The Violence Against Women Act (VAWA) is law since 1994. It allows noncitizens who have been abused by a U.S. Citizen or Lawful Permanent Resident relative to get a Green Card without the abuser’s knowledge, approval, or participation. This gives victims opportunities to escape abusers and locate safe housing.
Spouses, minor children, and parents of 21-year-old U.S. Citizens can file self-petitions with USCIS. Self-petitioning VAWA recipients can apply for a Green Card if USCIS approves their VAWA petition.
This list gives some examples of situations that may be covered by VAWA, but it does not include every situation that could be covered by VAWA:
- Physical abuse, with or without weapons or instruments. Violent threats could also be considered physical abuse.
- Abuse also includes harming, harassing, or threatening the applicant’s children, family, friend, and any other type of relationship.
- Public humiliation. Causing fear in the applicant to comply with the abuser’s demands.
- Economic abuse can be defined by being refused access to any money, being chastised for it, or not being allowed to find a job.
- Stalking and being privately invaded without any space for yourself.

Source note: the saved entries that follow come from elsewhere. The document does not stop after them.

Lemma worker_errors_add_nothing_witness :
  (∀ p, EAddSuccessful 0 p ∉ trace runCrash) ∧
  successfulProjects
    (stateBefore depsChain lastResultOk 1
       (createTestGroupsTask depsChain oneGroupPerSuite
          (λ _, scriptedDispatcher [] true) 1 suitesABC) noResults) =
  successfulProjects
    (stateBefore depsChain lastResultOk 0
       (createTestGroupsTask depsChain oneGroupPerSuite
          (λ _, scriptedDispatcher [] true) 1 suitesABC) noResults).
Proof.
  apply (worker_errors_add_nothing depsChain lastResultOk
           (createTestGroupsTask depsChain oneGroupPerSuite
              (λ _, scriptedDispatcher [] true) 1 suitesABC) noResults 0).
  solve_elem.
Defined.

Lemma successful_deps_dispatched_witness :
  EPushGroups 1 "B" [mkTestGroup ["B/test"]] ∈ trace runChain ∧
  (∀ t, ESkipTest 1 "B" t ∉ trace runChain) ∧
  (∀ g, g ∈ [mkTestGroup ["B/test"]] → ∃ gs, ERun 1 gs ∈ trace runChain ∧ g ∈ gs).
Proof.
  apply (successful_deps_dispatched depsChain lastResultOk
           (createTestGroupsTask depsChain oneGroupPerSuite
              (λ _, scriptedDispatcher ["B/test"] false) 1 suitesABC) noResults
           1 (mkPhase (scriptedDispatcher ["B/test"] false) [entryOf "B"]) (entryOf "B")).
  - reflexivity.
  - by left.
  - reflexivity.
Defined.

Lemma run_after_dependencies_witness :
  ∃ phase pw,
    createTestGroupsTask depsChain oneGroupPerSuite
      (λ _, scriptedDispatcher ["B/test"] false) 1 suitesABC !! 1 = Some phase ∧
    pw ∈ projects phase ∧ mkTestGroup ["B/test"] ∈ testGroups pw ∧
    ∀ d, d ∈ depsChain (project pw) →
      ∃ j i', j < 1 ∧ i' < 6 ∧ trace runChain !! i' = Some (EAddSuccessful j d).
Proof.
  apply (run_after_dependencies depsChain lastResultOk
           (createTestGroupsTask depsChain oneGroupPerSuite
              (λ _, scriptedDispatcher ["B/test"] false) 1 suitesABC) noResults
           6 1 [mkTestGroup ["B/test"]] (mkTestGroup ["B/test"])).
  - reflexivity.
  - by left.
Defined.

(** ** The multiplexer beyond the wrapped notifications *)

Section MultiplexerMore.
Variable reporters : list Reporter.

Lemma historyOf_receivers c d k (rs : list Reporter) i (r : Reporter) :
  rs !! i = Some r →
  historyOf (k + i) (receivers c d k rs) =
  match r (historyOf (k + i) d) c with Absent => [] | _ => [c] end.
Proof.
  revert k i. induction rs as [|r0 rs IH]; intros k i Hi; [done|].
  destruct i as [|i]; simpl in Hi.
  - injection Hi as ->. rewrite Nat.add_0_r. simpl.
    assert (historyOf k (receivers c d (S k) rs) = []) as Hrest.
    { apply historyOf_other. intros x Hx.
      apply receivers_inv in Hx as (j & r' & -> & _). simpl. lia. }
    destruct (r (historyOf k d) c); [done| |].
    + change ((k, c) :: receivers c d (S k) rs)
        with ([(k, c)] ++ receivers c d (S k) rs).
      rewrite historyOf_app, Hrest. unfold historyOf. rewrite filter_cons_True by done.
      done.
    + change ((k, c) :: receivers c d (S k) rs)
        with ([(k, c)] ++ receivers c d (S k) rs).
      rewrite historyOf_app, Hrest. unfold historyOf. rewrite filter_cons_True by done.
      done.
  - replace (k + S i) with (S k + i) by lia. cbn [receivers].
    destruct (r0 (historyOf k d) c); [by apply IH| |].
    + change ((k, c) :: receivers c d (S k) rs)
        with ([(k, c)] ++ receivers c d (S k) rs).
      rewrite historyOf_app, (IH (S k) i Hi).
      unfold historyOf at 1. rewrite filter_cons_False by (simpl; lia). done.
    + change ((k, c) :: receivers c d (S k) rs)
        with ([(k, c)] ++ receivers c d (S k) rs).
      rewrite historyOf_app, (IH (S k) i Hi).
      unfold historyOf at 1. rewrite filter_cons_False by (simpl; lia). done.
Qed.

(** The unwrapped loop stops at the first callback that throws. *)
Lemma forEachPlain_throws c k (rs1 : list Reporter) (r : Reporter) rs2 st d l e :
  delivered st = d ++ l → (∀ x, x ∈ l → x.1 < k) →
  (∀ r', r' ∈ rs1 → ∀ h e', r' h c ≠ Raises e') →
  r (historyOf (k + length rs1) d) c = Raises e →
  ∃ st',
    forEachPlain c k (rs1 ++ r :: rs2) st = (st', Throws e) ∧
    delivered st' = delivered st ++ receivers c d k rs1 ++ [(k + length rs1, c)] ∧
    console st' = console st ∧
    _deferredErrors st' = _deferredErrors st ∧
    _deferredStdIO st' = _deferredStdIO st ∧
    called st' = called st.
Proof.
  revert k st l. induction rs1 as [|r1 rs1 IH]; intros k st l Hd Hl Hall Hr; simpl.
  - assert (historyOf k (delivered st) = historyOf k d) as Hh.
    { rewrite Hd, historyOf_app, (historyOf_other k l), app_nil_r; [done|].
      intros x Hx. apply Hl in Hx. lia. }
    unfold invoke. rewrite Hh. simpl in Hr. rewrite Nat.add_0_r in Hr. rewrite Hr.
    eexists. split; [done|]. simpl. by rewrite Nat.add_0_r.
  - assert (historyOf k (delivered st) = historyOf k d) as Hh.
    { rewrite Hd, historyOf_app, (historyOf_other k l), app_nil_r; [done|].
      intros x Hx. apply Hl in Hx. lia. }
    unfold invoke. rewrite Hh. simpl in Hr.
    replace (k + S (length rs1)) with (S k + length rs1) in * by lia.
    assert (∀ r', r' ∈ rs1 → ∀ h e', r' h c ≠ Raises e') as Hall'
      by (intros r' Hr'; apply Hall; by right).
    destruct (r1 (historyOf k d) c) as [| |e1] eqn:Hr1.
    + destruct (IH (S k) st l Hd) as (st' & H1 & H2 & H3); [|done..|].
      { intros x Hx. apply Hl in Hx. lia. }
      exists st'. split; [done|]. by rewrite H2.
    + destruct (IH (S k)
                  (mkMuxState (_deferredErrors st) (_deferredStdIO st) (called st)
                              (delivered st ++ [(k, c)]) (console st))
                  (l ++ [(k, c)])) as (st' & H1 & H2 & H3); [| |done..|].
      { simpl. by rewrite Hd, <- app_assoc. }
      { intros x Hx. apply elem_of_app in Hx as [Hx|Hx]; [apply Hl in Hx; lia|].
        apply list_elem_of_singleton in Hx as ->. simpl. lia. }
      exists st'. split; [done|]. simpl in *. rewrite H2, <- !app_assoc. done.
    + destruct (Hall r1 ltac:(by left) _ _ Hr1).
Qed.

Lemma reporters_split i r :
  reporters !! i = Some r →
  reporters = take i reporters ++ r :: drop (S i) reporters ∧
  length (take i reporters) = i.
Proof.
  intros Hi. split; [by rewrite take_drop_middle|].
  rewrite length_take. apply lookup_lt_Some in Hi. lia.
Qed.

Lemma forEachPlain_throws_at c i (r : Reporter) st e :
  reporters !! i = Some r →
  (∀ j r', j < i → reporters !! j = Some r' → ∀ h e', r' h c ≠ Raises e') →
  r (historyOf i (delivered st)) c = Raises e →
  ∃ st',
    forEachPlain c 0 reporters st = (st', Throws e) ∧
    delivered st' =
      delivered st ++ receivers c (delivered st) 0 (take i reporters) ++ [(i, c)] ∧
    console st' = console st ∧
    _deferredErrors st' = _deferredErrors st ∧
    _deferredStdIO st' = _deferredStdIO st ∧
    called st' = called st.
Proof.
  intros Hi Hbefore Hr. destruct (reporters_split i r Hi) as [Hsplit Hlen].
  destruct (forEachPlain_throws c 0 (take i reporters) r (drop (S i) reporters)
              st (delivered st) [] e) as (st' & H1 & H2 & H3).
  - by rewrite app_nil_r.
  - intros x Hx. by apply elem_of_nil in Hx.
  - intros r' Hr' h e'. apply list_elem_of_lookup in Hr' as [j Hj].
    apply lookup_take_Some in Hj as [Hj Hlt]. by apply (Hbefore j r').
  - by rewrite Hlen.
  - rewrite <- Hsplit in H1. exists st'. split; [done|]. by rewrite Hlen in H2.
Qed.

- Social isolation – not being allowed to socialize through any medium, or even have freedom to leave the house or create relationships through faith, school, work, etc.).
- Forced sexual behavior, including threats or unwelcome sexual conduct. They are both battery and cruelty.
- Manipulation through the applicant’s illegal immigrant status.
- Verbal abuse, including yelling of profanities and threats.
To be clear, VAWA is not just for women, but for anyone who has suffered harassment and violence from a resident or citizen relative. It’s also important to remember that medical and police reports, as well as photographic proof of the abuse help prove the case, are very important to show elegibility for VAWAs. Even threatening to call immigration authorities to deport the applicant, are considered violent acts.